> [Data entries]:
☆ ☆ ☆ ☆ ☆
(* ===== verification/ParserStatements.v ===== *)
(** The statements of the parser, the program loop, and the knot of the
    recursion (src/src/parser.rs). *)
From stdpp Require Import base list strings.
From Stdlib Require Import ZArith Lia.
From S2P Require Import Prelude RustStr F64 Token Errors Ast ParserState Parser.

(** [str::ends_with(char)] and [str::trim_end_matches(char)]. *)
Fixpoint ends_with_char (a : Ascii.ascii) (s : string) : bool :=
  match s with
  | EmptyString => false
  | String b EmptyString => Ascii.eqb a b
  | String _ s => ends_with_char a s
  end.
Arguments ends_with_char _%_char_scope _.

Fixpoint trim_end_matches (a : Ascii.ascii) (s : string) : string :=
  match s with
  | EmptyString => EmptyString
  | String b s =>
      match trim_end_matches a s with
      | EmptyString => if Ascii.eqb a b then EmptyString else String b EmptyString
      | s => String b s
      end
  end.
Arguments trim_end_matches _%_char_scope _.

(** * Types, schemas and bindings *)

Definition parse_enum_value (line column : nat) (values : list string)
  : Parse (control (list string)) :=
  value ← expect_string;
  if String.eqb value EmptyString then
    fail (UnexpectedToken "non-empty enum string value" (dquote +:+ dquote) line column)
  else if existsb (String.eqb value) values then
    fail (UnexpectedToken "unique enum string values" value line column)
  else
    last ← check RightBracket;
    if (last : bool) then mret (Break (values ++ [value]))
    else _ ← expect Comma; mret (Continue (values ++ [value])).
(* ===== verification/Formatter.v ===== *)
(** The formatter (src/src/formatter.rs): the depth of a line, the spacing
    inside it, blank lines, the guard on the tokens, and the formatting of a
    file.  Text is the list of its characters; a string is decoded and encoded
    where the source goes from one to the other. *)
From stdpp Require Import base list strings gmap.
From Stdlib Require Import ZArith Lia.
From S2P Require Import Prelude RustStr Token Errors Lexer Ast ParserState Parser ParserStatements.

Abbreviation Text := (list N).

(** * Text *)

(** [str::starts_with] and [==] with a literal of ASCII characters. *)
Definition text_starts (p : string) (l : Text) : bool :=
  bool_decide (firstn (length (bytes p)) l = bytes p).
Definition text_is (p : string) (l : Text) : bool := bool_decide (l = bytes p).

(** [str::lines]: a line ends with a newline, before which a carriage return
    is dropped. *)
Fixpoint str_lines (l : Text) : list Text :=
  match l with
  | [] => []
  | c :: l' =>
      let continued := match str_lines l' with
                       | [] => [[c]]
                       | w :: ws => (c :: w) :: ws
                       end in
      if (c =? 10)%N then [] :: str_lines l'
      else match l' with
           | d :: l'' => if (c =? 13)%N && (d =? 10)%N then [] :: str_lines l'' else continued
           | [] => continued
           end
  end.

Definition trim_end (l : Text) : Text := rev (drop_while is_whitespace (rev l)).

Definition is_indent_char (c : N) : bool := (c =? ch " ")%N || (c =? 9)%N.

(** [line.trim_start_matches([' ', '\t'])]. *)
Definition trim_indent (l : Text) : Text := drop_while is_indent_char l.

Fixpoint take_while (p : N -> bool) (l : Text) : Text :=
  match l with
  | [] => []
  | c :: l => if p c then c :: take_while p l else []
  end.

(** [[..].join("\n")]. *)
Fixpoint join_lines (l : list Text) : Text :=
  match l with
  | [] => []
  | [w] => w
  | w :: ws => w ++ 10%N :: join_lines ws
  end.

(** * The depth of a line *)

Definition leading_indent_width (line : Text) : nat :=
  sum_list_with (fun c => if (c =? 9)%N then 4 else 1) (take_while is_indent_char line).

(** The top of the stack is its last element. *)
Definition stack_top (stack : list nat) : nat := default 0 (last stack).

Definition rposition (n : nat) (stack : list nat) : option nat :=
  fst <$> find (fun ix => Nat.eqb (snd ix) n) (rev (imap (fun i x => (i, x)) stack)).

Definition depth_for_comment (raw_indent : nat) (stack : list nat) : nat :=
  match rposition raw_indent stack with
  | Some depth => depth
  | None => if stack_top stack <? raw_indent then length stack else length stack - 1
  end.

(** [while stack.len() > 1 && ..]: the length bounds the iterations. *)
Fixpoint pop_above (fuel : nat) (raw_indent : nat) (stack : list nat) : list nat :=
  match fuel with
  | O => stack
  | S fuel =>
      if (1 <? length stack) && (raw_indent <? stack_top stack)
      then pop_above fuel raw_indent (removelast stack) else stack
  end.

Definition depth_for_code (raw_indent : nat) (stack : list nat) : nat * list nat :=
  let current := stack_top stack in
  let stack := if current <? raw_indent then stack ++ [raw_indent]
               else if raw_indent <? current then pop_above (length stack) raw_indent stack
               else stack in
  (length stack - 1, stack).

(** * The spacing inside a line *)

Inductive Atom : Type :=
| Word (s : Text)
| AStr (s : Text)
| Comment (s : Text)
| Op (s : Text).

Section Scan.
(** [char::is_alphanumeric] on characters that are not ASCII: Unicode's
    tables. *)
Variable unicode_alphanumeric : N -> bool.

Definition is_alphanumeric (c : N) : bool :=
  if (c <? 128)%N then is_ascii_alphanumeric c else unicode_alphanumeric c.
Definition is_word_char (c : N) : bool := is_alphanumeric c || (c =? ch "_")%N.

(** A string literal after its opening quote, and what follows it. *)
Fixpoint string_rest (l : Text) : Text * Text :=
  match l with
  | [] => ([], [])
  | c :: l' =>
      if (c =? 92)%N then
        match l' with
        | [] => ([c], [])
        | d :: l'' => let '(s, rest) := string_rest l'' in (c :: d :: s, rest)
        end
      else if (c =? 34)%N then ([c], l')
      else let '(s, rest) := string_rest l' in (c :: s, rest)
  end.

Definition is_two_op (l : Text) : bool :=
  existsb (fun p => text_is p l) [">>"; "->"; "=>"; "=="; "!="; ">="; "<="].

Definition scan_op (l : Text) : Text :=
  if text_is "*>>" (firstn 3 l) then firstn 3 l
  else if is_two_op (firstn 2 l) then firstn 2 l
  else firstn 1 l.

(** An atom at the start of a text that does not start with a space, and what
    follows it. *)
Definition scan_atom (l : Text) : Atom * Text :=
  match l with
  | [] => (Op [], [])
  | c :: l' =>
      if (c =? 34)%N then let '(s, rest) := string_rest l' in (AStr (c :: s), rest)
      else if (c =? ch "#")%N then (Comment l, [])
      else if is_word_char c then (Word (take_while is_word_char l), drop_while is_word_char l)
      else let op := scan_op l in (Op op, skipn (length op) l)
  end.

(** [while i < n]: every iteration consumes a character. *)
Fixpoint scan_from (fuel : nat) (l : Text) : list Atom :=
  match fuel with
  | O => []
  | S fuel =>
      match l with
      | [] => []
      | c :: l' =>
          if is_indent_char c then scan_from fuel l'
          else let '(a, rest) := scan_atom l in a :: scan_from fuel rest
      end
  end.

Definition scan_atoms (line : Text) : list Atom := scan_from (length line) line.

Definition text_of (a : Atom) : Text :=
  match a with Word s | AStr s | Comment s | Op s => s end.

Definition op_str (a : Atom) : option Text := match a with Op s => Some s | _ => None end.

(** [op_str(a) == Some("..")]. *)
Definition op_is (p : string) (a : Atom) : bool :=
  match op_str a with Some s => text_is p s | None => false end.

Definition is_keyword_operator (word : Text) : bool :=
  existsb (fun p => text_is p word) ["and"; "or"; "not"; "in"].

Definition is_operand_end (a : Atom) : bool :=
  match a with
  | Word w => negb (is_keyword_operator w)
  | AStr _ => true
  | Op s => text_is ")" s || text_is "]" s || text_is "}" s
  | Comment _ => false
  end.

Definition is_binary_spaced_op (s : Text) (prev_is_operand : bool) : bool :=
  if existsb (fun p => text_is p s)
       ["="; "=="; "!="; ">="; "<="; "<"; ">"; "*"; "/"; "%"; ">>"; "*>>"; "->"; "=>"] then true
  else if text_is "+" s || text_is "-" s then prev_is_operand
  else false.

(** Whether a space goes between [prev] and [cur]; [before] is the atom in
    front of [prev], if there is one. *)
Definition separator (before : option Atom) (prev cur : Atom) : bool :=
  if op_is "." cur || op_is "." prev || op_is "?" cur || op_is "?" prev then false
  else if op_is "(" prev || op_is "[" prev || op_is ")" cur || op_is "]" cur then false
  else if op_is "," cur || op_is ":" cur then false
  else if op_is "," prev || op_is ":" prev then true
  else if op_is "{" prev && op_is "}" cur then false
  else if op_is "{" prev || op_is "}" cur then true
  else if op_is "(" cur || op_is "[" cur then negb (is_operand_end prev)
  else if match op_str cur with
          | Some cs => is_binary_spaced_op cs (is_operand_end prev)
          | None => false
          end then true
  else match op_str prev with
       | Some ps =>
           let prev_prev_operand :=
             match before with Some a => is_operand_end a | None => false end in
           if is_binary_spaced_op ps prev_prev_operand then true
           else negb ((text_is "+" ps || text_is "-" ps) && negb prev_prev_operand)
       | None => true
       end.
☆ ☆ ☆ ☆ ☆
> [Try it]:
Using the entries, return every line where the word "literal" can be found.

> [Answer to this task]:
(** [str::starts_with] and [==] with a literal of ASCII characters. *)
(** A string literal after its opening quote, and what follows it. *)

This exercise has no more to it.